◆ **WORK REQUEST**:
For the entries below, print exactly the lines between the line holding "(* ===== verification/Topics.v ===== *)" and the line holding "From S2P Require Import Prelude Text Common.", inclusive, and nothing else.

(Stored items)
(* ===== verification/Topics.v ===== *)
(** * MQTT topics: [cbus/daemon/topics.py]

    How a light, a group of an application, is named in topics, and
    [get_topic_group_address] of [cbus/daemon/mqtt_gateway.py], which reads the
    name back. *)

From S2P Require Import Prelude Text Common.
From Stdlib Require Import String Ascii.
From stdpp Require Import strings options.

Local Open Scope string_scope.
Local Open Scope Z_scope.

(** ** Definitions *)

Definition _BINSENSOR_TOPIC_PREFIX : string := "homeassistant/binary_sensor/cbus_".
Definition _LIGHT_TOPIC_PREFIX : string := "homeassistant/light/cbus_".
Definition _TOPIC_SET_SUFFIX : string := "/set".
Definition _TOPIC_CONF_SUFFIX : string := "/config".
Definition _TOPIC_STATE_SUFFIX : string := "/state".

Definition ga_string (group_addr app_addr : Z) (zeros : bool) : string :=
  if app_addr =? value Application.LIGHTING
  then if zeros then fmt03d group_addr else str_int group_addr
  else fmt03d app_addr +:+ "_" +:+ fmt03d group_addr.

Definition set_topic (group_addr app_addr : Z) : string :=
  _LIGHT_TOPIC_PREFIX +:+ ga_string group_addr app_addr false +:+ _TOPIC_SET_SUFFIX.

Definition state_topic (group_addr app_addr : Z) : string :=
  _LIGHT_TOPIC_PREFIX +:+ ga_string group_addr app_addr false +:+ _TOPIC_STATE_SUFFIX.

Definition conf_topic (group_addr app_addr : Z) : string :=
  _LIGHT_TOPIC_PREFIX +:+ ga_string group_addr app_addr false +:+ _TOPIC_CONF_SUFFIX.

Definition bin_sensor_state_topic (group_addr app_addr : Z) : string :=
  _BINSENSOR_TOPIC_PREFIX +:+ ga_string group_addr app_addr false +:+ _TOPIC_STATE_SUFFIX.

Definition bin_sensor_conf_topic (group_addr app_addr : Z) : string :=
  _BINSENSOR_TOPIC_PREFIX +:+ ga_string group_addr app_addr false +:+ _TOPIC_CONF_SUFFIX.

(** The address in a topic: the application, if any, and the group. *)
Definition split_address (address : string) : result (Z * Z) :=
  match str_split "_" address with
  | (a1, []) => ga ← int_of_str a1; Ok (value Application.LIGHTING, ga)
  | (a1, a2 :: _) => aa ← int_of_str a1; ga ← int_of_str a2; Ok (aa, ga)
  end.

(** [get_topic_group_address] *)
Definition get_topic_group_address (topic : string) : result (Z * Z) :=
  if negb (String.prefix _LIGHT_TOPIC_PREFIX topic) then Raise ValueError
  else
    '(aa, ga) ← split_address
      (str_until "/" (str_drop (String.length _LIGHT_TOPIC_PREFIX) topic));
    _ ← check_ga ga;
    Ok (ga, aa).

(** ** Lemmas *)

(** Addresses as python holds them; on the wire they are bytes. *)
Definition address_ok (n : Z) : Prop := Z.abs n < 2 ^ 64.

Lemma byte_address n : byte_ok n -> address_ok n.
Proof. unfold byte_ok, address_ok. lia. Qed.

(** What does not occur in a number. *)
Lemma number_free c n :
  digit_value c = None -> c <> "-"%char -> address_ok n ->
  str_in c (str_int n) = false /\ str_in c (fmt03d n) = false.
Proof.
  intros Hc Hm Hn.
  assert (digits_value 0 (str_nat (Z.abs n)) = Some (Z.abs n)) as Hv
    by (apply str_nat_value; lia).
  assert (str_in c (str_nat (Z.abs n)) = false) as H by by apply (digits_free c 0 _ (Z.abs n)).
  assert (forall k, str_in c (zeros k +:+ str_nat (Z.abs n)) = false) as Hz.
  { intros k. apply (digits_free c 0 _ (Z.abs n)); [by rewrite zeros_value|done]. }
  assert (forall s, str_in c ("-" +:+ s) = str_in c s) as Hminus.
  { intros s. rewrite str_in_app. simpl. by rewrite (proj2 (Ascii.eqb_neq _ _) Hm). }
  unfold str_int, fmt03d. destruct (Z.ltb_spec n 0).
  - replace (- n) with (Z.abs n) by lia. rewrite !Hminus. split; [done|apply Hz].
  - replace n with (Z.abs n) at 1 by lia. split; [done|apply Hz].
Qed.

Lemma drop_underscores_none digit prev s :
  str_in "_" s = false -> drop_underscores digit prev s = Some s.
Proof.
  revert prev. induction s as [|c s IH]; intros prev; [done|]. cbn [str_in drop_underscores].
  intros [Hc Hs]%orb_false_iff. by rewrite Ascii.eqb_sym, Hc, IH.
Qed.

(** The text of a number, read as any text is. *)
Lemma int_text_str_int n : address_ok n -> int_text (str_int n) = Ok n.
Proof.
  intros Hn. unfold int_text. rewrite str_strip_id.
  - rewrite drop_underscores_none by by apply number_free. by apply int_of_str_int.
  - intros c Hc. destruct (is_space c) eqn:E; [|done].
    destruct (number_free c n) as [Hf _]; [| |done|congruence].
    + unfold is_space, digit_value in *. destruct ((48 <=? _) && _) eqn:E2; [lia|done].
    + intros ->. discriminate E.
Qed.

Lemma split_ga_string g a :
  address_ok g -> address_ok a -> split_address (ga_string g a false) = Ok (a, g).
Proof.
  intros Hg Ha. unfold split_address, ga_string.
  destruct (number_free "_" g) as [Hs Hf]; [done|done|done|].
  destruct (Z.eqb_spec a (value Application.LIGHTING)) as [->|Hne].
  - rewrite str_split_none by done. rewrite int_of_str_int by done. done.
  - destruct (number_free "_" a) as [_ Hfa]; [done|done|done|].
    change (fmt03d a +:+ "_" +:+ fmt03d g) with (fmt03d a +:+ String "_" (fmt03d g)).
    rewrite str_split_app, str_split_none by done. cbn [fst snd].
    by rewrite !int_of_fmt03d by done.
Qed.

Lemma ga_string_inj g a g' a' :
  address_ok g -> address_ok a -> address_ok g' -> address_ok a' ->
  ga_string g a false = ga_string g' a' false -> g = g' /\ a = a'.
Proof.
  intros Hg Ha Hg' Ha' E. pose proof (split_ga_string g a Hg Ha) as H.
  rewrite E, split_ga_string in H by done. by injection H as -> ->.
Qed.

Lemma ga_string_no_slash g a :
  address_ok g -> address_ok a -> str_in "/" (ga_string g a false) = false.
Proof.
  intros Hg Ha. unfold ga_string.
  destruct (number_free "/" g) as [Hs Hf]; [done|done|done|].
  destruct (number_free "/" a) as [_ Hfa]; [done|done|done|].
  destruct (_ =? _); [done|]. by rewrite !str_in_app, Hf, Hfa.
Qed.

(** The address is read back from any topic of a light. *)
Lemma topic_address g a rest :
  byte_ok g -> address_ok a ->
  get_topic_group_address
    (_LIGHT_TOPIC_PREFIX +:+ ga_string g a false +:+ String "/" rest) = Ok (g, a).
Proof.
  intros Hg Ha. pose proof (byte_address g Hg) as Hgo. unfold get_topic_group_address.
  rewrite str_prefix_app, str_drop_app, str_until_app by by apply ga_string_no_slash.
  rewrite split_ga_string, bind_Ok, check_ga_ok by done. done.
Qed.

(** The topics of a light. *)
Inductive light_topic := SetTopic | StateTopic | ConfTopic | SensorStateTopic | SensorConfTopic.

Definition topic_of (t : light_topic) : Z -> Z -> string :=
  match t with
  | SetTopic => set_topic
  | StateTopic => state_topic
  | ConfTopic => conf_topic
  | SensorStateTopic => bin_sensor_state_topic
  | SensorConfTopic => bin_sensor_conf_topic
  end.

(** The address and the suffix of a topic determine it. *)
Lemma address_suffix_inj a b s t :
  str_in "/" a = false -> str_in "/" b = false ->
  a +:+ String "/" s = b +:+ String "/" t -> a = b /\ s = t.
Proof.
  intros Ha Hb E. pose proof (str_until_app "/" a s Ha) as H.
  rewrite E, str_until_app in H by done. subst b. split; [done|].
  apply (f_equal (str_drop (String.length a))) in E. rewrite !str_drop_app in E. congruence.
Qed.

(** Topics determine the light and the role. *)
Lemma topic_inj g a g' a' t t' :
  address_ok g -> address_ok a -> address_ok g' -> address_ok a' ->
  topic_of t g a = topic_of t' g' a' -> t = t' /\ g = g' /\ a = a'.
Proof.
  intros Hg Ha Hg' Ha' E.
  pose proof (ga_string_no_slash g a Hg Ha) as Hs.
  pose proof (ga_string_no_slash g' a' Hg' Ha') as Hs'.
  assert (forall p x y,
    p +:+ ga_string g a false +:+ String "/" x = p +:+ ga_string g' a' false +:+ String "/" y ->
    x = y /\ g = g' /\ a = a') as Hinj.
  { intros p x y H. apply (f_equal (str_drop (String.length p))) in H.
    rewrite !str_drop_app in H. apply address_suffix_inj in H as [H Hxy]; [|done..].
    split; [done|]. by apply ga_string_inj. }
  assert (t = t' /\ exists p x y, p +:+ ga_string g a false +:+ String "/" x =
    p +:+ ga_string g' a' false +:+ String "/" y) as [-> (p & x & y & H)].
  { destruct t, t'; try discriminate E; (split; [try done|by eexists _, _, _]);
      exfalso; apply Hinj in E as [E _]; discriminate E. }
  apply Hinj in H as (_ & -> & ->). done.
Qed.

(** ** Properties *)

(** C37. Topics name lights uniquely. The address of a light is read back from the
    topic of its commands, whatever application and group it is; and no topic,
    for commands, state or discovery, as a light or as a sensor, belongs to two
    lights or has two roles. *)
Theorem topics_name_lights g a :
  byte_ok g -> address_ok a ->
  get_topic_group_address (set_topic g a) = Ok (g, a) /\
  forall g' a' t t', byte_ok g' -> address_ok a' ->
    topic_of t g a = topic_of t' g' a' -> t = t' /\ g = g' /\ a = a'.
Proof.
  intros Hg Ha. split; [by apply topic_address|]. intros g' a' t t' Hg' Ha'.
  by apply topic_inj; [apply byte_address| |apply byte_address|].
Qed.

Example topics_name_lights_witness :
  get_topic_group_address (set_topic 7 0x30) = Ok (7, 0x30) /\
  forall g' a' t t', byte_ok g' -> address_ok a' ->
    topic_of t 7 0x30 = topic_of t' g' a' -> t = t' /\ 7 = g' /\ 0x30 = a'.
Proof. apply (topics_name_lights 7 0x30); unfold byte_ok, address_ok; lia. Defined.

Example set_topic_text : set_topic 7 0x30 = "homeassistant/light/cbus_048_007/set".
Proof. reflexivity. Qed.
* * *
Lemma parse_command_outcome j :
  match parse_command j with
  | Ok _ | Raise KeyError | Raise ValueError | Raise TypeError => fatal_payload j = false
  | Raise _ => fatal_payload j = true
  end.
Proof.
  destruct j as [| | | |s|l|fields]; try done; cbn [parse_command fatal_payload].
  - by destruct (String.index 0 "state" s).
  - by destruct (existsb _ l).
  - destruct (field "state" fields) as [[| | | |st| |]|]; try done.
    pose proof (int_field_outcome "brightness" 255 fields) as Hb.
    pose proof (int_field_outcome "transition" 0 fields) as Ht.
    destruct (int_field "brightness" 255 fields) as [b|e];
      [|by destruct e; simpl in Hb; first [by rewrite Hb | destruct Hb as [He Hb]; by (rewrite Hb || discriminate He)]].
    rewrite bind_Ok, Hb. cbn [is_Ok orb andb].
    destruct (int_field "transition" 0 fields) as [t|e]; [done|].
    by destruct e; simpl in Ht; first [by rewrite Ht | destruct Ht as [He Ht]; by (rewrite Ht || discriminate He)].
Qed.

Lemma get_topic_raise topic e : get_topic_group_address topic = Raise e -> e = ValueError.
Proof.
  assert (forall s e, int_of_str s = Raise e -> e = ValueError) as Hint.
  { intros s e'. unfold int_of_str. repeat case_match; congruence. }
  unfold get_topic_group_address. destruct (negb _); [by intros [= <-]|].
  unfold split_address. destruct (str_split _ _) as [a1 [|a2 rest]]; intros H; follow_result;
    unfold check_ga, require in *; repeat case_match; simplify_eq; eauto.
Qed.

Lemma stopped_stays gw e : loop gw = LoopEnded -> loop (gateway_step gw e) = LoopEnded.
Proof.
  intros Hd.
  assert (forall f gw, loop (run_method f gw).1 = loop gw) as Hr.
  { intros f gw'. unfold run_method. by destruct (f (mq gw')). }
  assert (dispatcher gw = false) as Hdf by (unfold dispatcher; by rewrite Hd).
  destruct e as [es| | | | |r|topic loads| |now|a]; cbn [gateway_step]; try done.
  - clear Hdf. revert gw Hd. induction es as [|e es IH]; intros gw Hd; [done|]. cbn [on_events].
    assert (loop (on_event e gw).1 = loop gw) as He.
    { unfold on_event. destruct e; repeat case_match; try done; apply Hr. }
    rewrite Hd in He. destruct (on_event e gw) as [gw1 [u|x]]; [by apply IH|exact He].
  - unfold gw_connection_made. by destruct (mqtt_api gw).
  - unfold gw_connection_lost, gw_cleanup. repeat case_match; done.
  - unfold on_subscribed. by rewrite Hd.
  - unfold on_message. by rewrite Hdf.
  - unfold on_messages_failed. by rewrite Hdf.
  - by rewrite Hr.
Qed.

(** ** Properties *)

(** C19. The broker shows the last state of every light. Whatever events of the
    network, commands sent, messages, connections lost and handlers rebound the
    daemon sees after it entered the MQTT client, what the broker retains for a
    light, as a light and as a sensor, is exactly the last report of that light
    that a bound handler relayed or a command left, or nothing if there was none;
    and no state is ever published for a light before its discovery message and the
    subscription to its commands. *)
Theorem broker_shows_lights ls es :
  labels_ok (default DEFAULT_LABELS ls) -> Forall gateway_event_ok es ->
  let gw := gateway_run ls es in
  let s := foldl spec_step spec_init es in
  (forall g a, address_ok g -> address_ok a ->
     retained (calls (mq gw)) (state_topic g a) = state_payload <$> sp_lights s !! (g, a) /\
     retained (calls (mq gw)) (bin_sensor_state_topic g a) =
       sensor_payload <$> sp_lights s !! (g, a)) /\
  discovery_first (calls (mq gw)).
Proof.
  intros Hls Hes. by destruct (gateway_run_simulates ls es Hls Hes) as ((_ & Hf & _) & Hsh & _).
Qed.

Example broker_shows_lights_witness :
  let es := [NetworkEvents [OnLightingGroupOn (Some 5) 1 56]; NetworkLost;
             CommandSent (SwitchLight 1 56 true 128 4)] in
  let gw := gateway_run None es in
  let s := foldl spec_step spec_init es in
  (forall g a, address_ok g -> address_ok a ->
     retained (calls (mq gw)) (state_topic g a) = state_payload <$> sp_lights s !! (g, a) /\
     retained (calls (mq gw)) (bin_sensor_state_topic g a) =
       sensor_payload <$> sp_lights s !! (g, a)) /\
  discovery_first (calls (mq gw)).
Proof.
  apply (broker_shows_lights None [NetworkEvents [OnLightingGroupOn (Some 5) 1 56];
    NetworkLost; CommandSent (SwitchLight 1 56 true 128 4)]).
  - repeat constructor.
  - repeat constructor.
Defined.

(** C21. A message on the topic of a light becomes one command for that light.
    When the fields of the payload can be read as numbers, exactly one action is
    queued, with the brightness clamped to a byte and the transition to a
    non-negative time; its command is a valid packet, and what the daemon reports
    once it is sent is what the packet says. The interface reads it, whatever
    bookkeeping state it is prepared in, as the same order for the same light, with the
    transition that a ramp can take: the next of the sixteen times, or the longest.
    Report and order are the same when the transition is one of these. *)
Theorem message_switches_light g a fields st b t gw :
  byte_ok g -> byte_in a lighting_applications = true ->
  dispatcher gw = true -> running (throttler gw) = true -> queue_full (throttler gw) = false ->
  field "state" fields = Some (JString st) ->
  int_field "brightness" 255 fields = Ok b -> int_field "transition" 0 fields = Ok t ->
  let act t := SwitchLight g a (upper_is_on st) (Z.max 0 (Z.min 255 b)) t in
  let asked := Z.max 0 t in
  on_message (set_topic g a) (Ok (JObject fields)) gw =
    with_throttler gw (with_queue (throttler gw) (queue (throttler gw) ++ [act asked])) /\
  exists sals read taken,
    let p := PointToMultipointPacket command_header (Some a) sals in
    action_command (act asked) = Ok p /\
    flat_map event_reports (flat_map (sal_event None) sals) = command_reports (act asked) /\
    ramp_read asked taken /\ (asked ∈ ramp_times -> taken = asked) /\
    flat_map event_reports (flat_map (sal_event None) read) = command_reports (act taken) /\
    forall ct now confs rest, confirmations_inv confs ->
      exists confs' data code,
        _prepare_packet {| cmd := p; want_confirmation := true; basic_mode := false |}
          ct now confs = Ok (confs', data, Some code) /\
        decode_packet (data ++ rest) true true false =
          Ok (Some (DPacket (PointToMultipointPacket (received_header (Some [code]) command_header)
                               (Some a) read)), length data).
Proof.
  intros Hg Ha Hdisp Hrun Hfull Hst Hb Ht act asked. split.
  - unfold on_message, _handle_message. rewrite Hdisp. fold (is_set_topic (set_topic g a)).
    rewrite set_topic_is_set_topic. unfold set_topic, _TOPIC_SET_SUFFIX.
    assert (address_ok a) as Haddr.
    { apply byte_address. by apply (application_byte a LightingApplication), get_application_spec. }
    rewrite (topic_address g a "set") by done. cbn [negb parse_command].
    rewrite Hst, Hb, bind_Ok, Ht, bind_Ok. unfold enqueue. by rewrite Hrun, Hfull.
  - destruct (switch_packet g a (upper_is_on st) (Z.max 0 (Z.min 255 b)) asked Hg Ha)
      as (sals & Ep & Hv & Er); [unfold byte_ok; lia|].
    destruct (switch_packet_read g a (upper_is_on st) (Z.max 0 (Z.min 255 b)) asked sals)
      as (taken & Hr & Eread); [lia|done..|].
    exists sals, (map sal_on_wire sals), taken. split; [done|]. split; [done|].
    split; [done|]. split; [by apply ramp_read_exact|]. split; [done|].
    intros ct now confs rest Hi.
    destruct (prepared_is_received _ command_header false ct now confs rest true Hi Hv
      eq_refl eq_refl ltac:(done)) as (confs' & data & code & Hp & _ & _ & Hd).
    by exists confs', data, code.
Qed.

◆ **TASK SOLUTION**:
(* ===== verification/Topics.v ===== *)
(** * MQTT topics: [cbus/daemon/topics.py]

    How a light, a group of an application, is named in topics, and
    [get_topic_group_address] of [cbus/daemon/mqtt_gateway.py], which reads the
    name back. *)

From S2P Require Import Prelude Text Common.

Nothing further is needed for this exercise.